Both Eutrema nanum and E. nepalense are small plants similar in flower traits and seed size. However, as discussed above, they are quite different morphologically. In addtion, phylogenetic analyses of cpDNAs variations suggested these two species did not comprise a monophyletic clade. Furthermore, the Himalayan E. nepalense is disjunctly separated by a distance of at least 1200 air kilometres from the Chola Shan (Sichuan, SW China), where E. nanum is endemic (Fig. 3). Eutrema nanum is also closely related to E. sinense in the phylogenetic analyses of the cpDNA sequence variations, but both are easily distinguished from each other.

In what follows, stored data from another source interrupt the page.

(** ** Row-level security *)

(** X23: [add_policy] keeps the names of the policies of every model
    unique: it adds the policy at the end of the model's list when the name
    is new, and when a policy of that name is there it raises [ValueError]
    and adds nothing; in particular the name just added cannot be added
    again. *)
Theorem add_policy_keeps_policy_names_unique
  (self : Security.RowLevelSecurity) (model name : string)
  (f : JsonDict -> Security.SecurityContext -> bool) (apply_to : string) :
  let existing := default [] (Security.policies self !! model) in
  (In name (map Security.name existing) ->
   exists msg, RLS.add_policy self model name f apply_to
               = Raise (mk_exn ValueError msg))
  /\ (~ In name (map Security.name existing) ->
      exists self',
        RLS.add_policy self model name f apply_to = Ok self'
        /\ Security.policies self' !! model
           = Some (existing ++ [Security.mkPolicy name f apply_to])
        /\ (forall m, m <> model ->
              Security.policies self' !! m = Security.policies self !! m)
        /\ (NoDup (map Security.name existing) ->
            NoDup (map Security.name
                     (default [] (Security.policies self' !! model))))
        /\ (forall g b, exists msg,
              RLS.add_policy self' model name g b = Raise (mk_exn ValueError msg))).
Proof.
  intros existing.
  assert (Hex : forall l, existsb (String.eqb name) l = true <-> In name l).
  { intros l. rewrite existsb_exists. split.
    - intros (x & Hin & Heq). apply String.eqb_eq in Heq. now subst.
    - intros Hin. exists name. split; [exact Hin|apply String.eqb_refl]. }
  split.
  - intros Hin. unfold RLS.add_policy. fold existing.
    rewrite (proj2 (Hex _) Hin). eexists. reflexivity.
  - intros Hnew. unfold RLS.add_policy at 1. fold existing.
    destruct (existsb (String.eqb name) (map Security.name existing)) eqn:Hb;
      [apply Hex in Hb; contradiction|].
    eexists. split; [reflexivity|]. cbn [Security.policies].
    split; [apply lookup_insert_eq|]. split; [|split].
    + intros m Hm. now apply lookup_insert_ne.
    + intros Hnd. rewrite lookup_insert_eq. cbn [default from_option id].
      rewrite map_app. apply NoDup_app. split; [exact Hnd|]. split.
      * intros x Hx [Heq|[]]%list_elem_of_In. simpl in Heq. subst x.
        apply Hnew. now apply list_elem_of_In.
      * simpl. apply NoDup_singleton.
    + intros g b. unfold RLS.add_policy. cbn [Security.policies].
      rewrite lookup_insert_eq. cbn [default from_option id].
      rewrite (proj2 (Hex _)); [eexists; reflexivity|].
      rewrite map_app. apply in_or_app. right. now left.
Qed.

Lemma add_policy_witness :
  exists msg,
    RLS.add_policy Samples.isolating_rls "User" "tenant_isolation"
      RLS.ownership_policy "write"
    = Raise (mk_exn ValueError msg).
Proof.
  apply (add_policy_keeps_policy_names_unique Samples.isolating_rls "User"
           "tenant_isolation" RLS.ownership_policy "write").
  vm_compute. now left.
Defined.

Lemma enforce_write_denied (r : Security.RowLevelSecurity) (model : string)
  (ps : list Security.Policy) (p : Security.Policy) (data : JsonDict) :
  Security.policies r !! model = Some ps -> In p ps ->
  Security.func p = RLS.tenant_isolation_policy
  \/ Security.func p = RLS.ownership_policy ->
  Security.apply_to p = "write"%string \/ Security.apply_to p = "both"%string ->
  Security.enforce_write r model data
  = raise PermissionError ("RLS write denied for model '" ++ model ++ "'").
Proof.
  intros Hps Hin Hfunc Happly. unfold Security.enforce_write.
  assert (Hdeny : Security.check_access r model data (Security._get_context r)
                    "write" = false).
  { unfold Security.check_access. rewrite Hps.
    apply not_true_is_false. intros Hall. rewrite forallb_forall in Hall.
    specialize (Hall p Hin).
    assert (Hsel : contains "write" (Security.apply_to p)
                   || String.eqb (Security.apply_to p) "both" = true).
    { destruct Happly as [-> | ->]; reflexivity. }
    rewrite Hsel in Hall.
    destruct Hfunc as [Hf|Hf]; rewrite Hf in Hall; discriminate Hall. }
  now rewrite Hdeny.
Qed.

(** X24: the orchestrator calls [enforce_write] without a context, so
    the policies see no tenant and no actor.  With
    [tenant_isolation_policy] or [ownership_policy] registered for writes
    of a model (and no tenant enforcer in front), every [create], [upsert]
    and [update] of that model is refused with [PermissionError], whatever
    the record and whoever the caller. *)
Theorem context_policies_deny_every_orchestrator_write
  (self : Factory.DatabaseFactory) (env : Tenancy.Env)
  (r : Security.RowLevelSecurity) (model : Factory.ModelRef)
  (ps : list Security.Policy) (p : Security.Policy) :
  Factory.rls self = Some r -> Factory.tenant_enforcer self = false ->
  Security.policies r !! Factory.model_name model = Some ps -> In p ps ->
  Security.func p = RLS.tenant_isolation_policy
  \/ Security.func p = RLS.ownership_policy ->
  Security.apply_to p = "write"%string \/ Security.apply_to p = "both"%string ->
  forall data,
    Factory.create self env model data
    = raise PermissionError
        ("RLS write denied for model '" ++ Factory.model_name model ++ "'")
    /\ (forall replace,
          Factory.upsert self env model data replace
          = raise PermissionError
              ("RLS write denied for model '" ++ Factory.model_name model ++ "'"))
    /\ (forall entity_id etag replace,
          Factory.update self env model entity_id data etag replace
          = raise PermissionError
              ("RLS write denied for model '" ++ Factory.model_name model ++ "'")).
Proof.
  intros Hrls Hte Hps Hin Hfunc Happly data.
  assert (Hwp : forall d,
            Factory.write_policies self env (Factory.model_name model) d
            = raise PermissionError
                ("RLS write denied for model '" ++ Factory.model_name model ++ "'")).
  { intros d. unfold Factory.write_policies. rewrite Hte, Hrls. cbn [Py.bind].
    now apply (enforce_write_denied r _ ps p). }
  split; [|split].
  - unfold Factory.create. now rewrite Hwp.
  - intros replace. unfold Factory.upsert. now rewrite Hwp.
  - intros entity_id etag replace. unfold Factory.update. now rewrite Hwp.
Qed.

Lemma context_policies_witness :
  Factory.create Samples.isolating_factory Examples.tenant_env Examples.users_ref
    Examples.new_name
  = raise PermissionError "RLS write denied for model 'User'".
Proof.
  apply (context_policies_deny_every_orchestrator_write
           Samples.isolating_factory Examples.tenant_env Samples.isolating_rls
           Examples.users_ref
           [Security.mkPolicy "tenant_isolation" RLS.tenant_isolation_policy "both"]
           (Security.mkPolicy "tenant_isolation" RLS.tenant_isolation_policy "both")
           eq_refl eq_refl eq_refl (or_introl eq_refl) (or_introl eq_refl)
           (or_intror eq_refl) Examples.new_name).
Defined.

Lemma enforce_read_same_filters (r r' : Security.RowLevelSecurity)
  (model : string) (query : Lookup) :
  Security._read_filters r' = Security._read_filters r ->
  Security.enforce_read r' model query = Security.enforce_read r model query.
Proof. intros Hf. unfold Security.enforce_read. now rewrite Hf. Qed.

(** X25: [read] makes no use of the policies of row-level security:
    of the RLS object it takes the default read filters only
    ([filter_results] is not called), so two orchestrators that differ in
    their policies return the same rows.  The default filters are added
    for keys the query does not have; every entry of the caller's query is
    kept. *)
Theorem read_never_consults_row_policies
  (self : Factory.DatabaseFactory) (env : Tenancy.Env)
  (r r' : Security.RowLevelSecurity) (model : Factory.ModelRef)
  (query : option Lookup) (limit offset : option Z) (no_cache : bool)
  (cache_ttl : option Z) (include_deleted : bool) :
  Security._read_filters r' = Security._read_filters r ->
  Factory.read (DatabaseFactory.with_rls self (Some r')) env model query limit
    offset no_cache cache_ttl include_deleted
  = Factory.read (DatabaseFactory.with_rls self (Some r)) env model query limit
      offset no_cache cache_ttl include_deleted
  /\ forall q : Lookup, q ⊆ Security.enforce_read r (Factory.model_name model) q.
Proof.
  intros Hf. split.
  - unfold Factory.read, Factory.dispatch_query, Security.enforce_read.
    cbn [DatabaseFactory.with_rls Factory.rls Factory.tenant_enforcer].
    rewrite Hf. reflexivity.
  - intros q. unfold Security.enforce_read. cbn.
    destruct (Security._read_filters r !! Factory.model_name model);
      [|reflexivity].
    unfold Security.add_missing. apply map_union_subseteq_l.
Qed.

Lemma read_never_consults_row_policies_witness :
  Factory.read (DatabaseFactory.with_rls Examples.plain_factory
                  (Some Samples.isolating_rls))
    Examples.tenant_env Examples.users_ref None None None false None false
  = Factory.read (DatabaseFactory.with_rls Examples.plain_factory
                    (Some Samples.no_rls))
      Examples.tenant_env Examples.users_ref None None None false None false
  /\ forall q : Lookup,
       q ⊆ Security.enforce_read Samples.no_rls
             (Factory.model_name Examples.users_ref) q.
Proof.
  apply (read_never_consults_row_policies Examples.plain_factory
           Examples.tenant_env Samples.no_rls Samples.isolating_rls
           Examples.users_ref None None None false None false).
  reflexivity.
Defined.

(** ** Tenants *)

Lemma registry_lookup (configs : list Tenancy.TenantConfig)
  (m : gmap string Tenancy.TenantConfig) (t : string) (c : Tenancy.TenantConfig) :
  fold_left TenantRegistry.register configs m !! t = Some c ->
  (Tenancy.tenant_id c = t /\ In c configs) \/ m !! t = Some c.
Proof.
  revert m. induction configs as [|c0 configs IH]; intros m; simpl; [now right|].
  intros H. destruct (IH _ H) as [[Hid Hin]|Hm]; [left; split; [exact Hid|now right]|].
  unfold TenantRegistry.register in Hm.
  destruct (decide (Tenancy.tenant_id c0 = t)) as [<-|Hne].
  - rewrite lookup_insert_eq in Hm. injection Hm as ->. left. split; [reflexivity|now left].
  - rewrite lookup_insert_ne in Hm by exact Hne. now right.
Qed.

Lemma registry_lookup_none (configs : list Tenancy.TenantConfig)
  (m : gmap string Tenancy.TenantConfig) (t : string) :
  (forall c, In c configs -> Tenancy.tenant_id c <> t) -> m !! t = None ->
  fold_left TenantRegistry.register configs m !! t = None.
Proof.
  revert m. induction configs as [|c0 configs IH]; intros m Hall Hm; [exact Hm|].
  simpl. apply IH.
  - intros c Hc. apply Hall. now right.
  - unfold TenantRegistry.register. rewrite lookup_insert_ne; [exact Hm|].
    apply Hall. now left.
Qed.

Eutrema nanum is a small and weak herb with entire leaves (0.5–1.5 cm long) and small flowers (petals 2–3 mm long), whereas E. sinense is obviously stout with entire or toothed leaves (1.5–8 cm long) and distinctly larger flowers (petals 8–15 mm long) and fruit (10–20 mm long).

Pylogenetic relationships amongst E. nanum, E. nepalense and E. sinense are incongruent between ITS and cpDNA trees. This incongruence may suggest possible hybridisations or incomplete lineage sorting during the rapid and recent species diversifications (Soltis and Soltis 2000, 2009). However, it is not possible at present to determine which of these two factors had caused the incongruent phylogenies observed here. More analyses and molecular data, especially based on more individuals and genomic evidence, are needed to solve these phylogenetic inconsistences.


This research was supported by grants from the National Natural Science Foundation of China (31700164 and 31590821).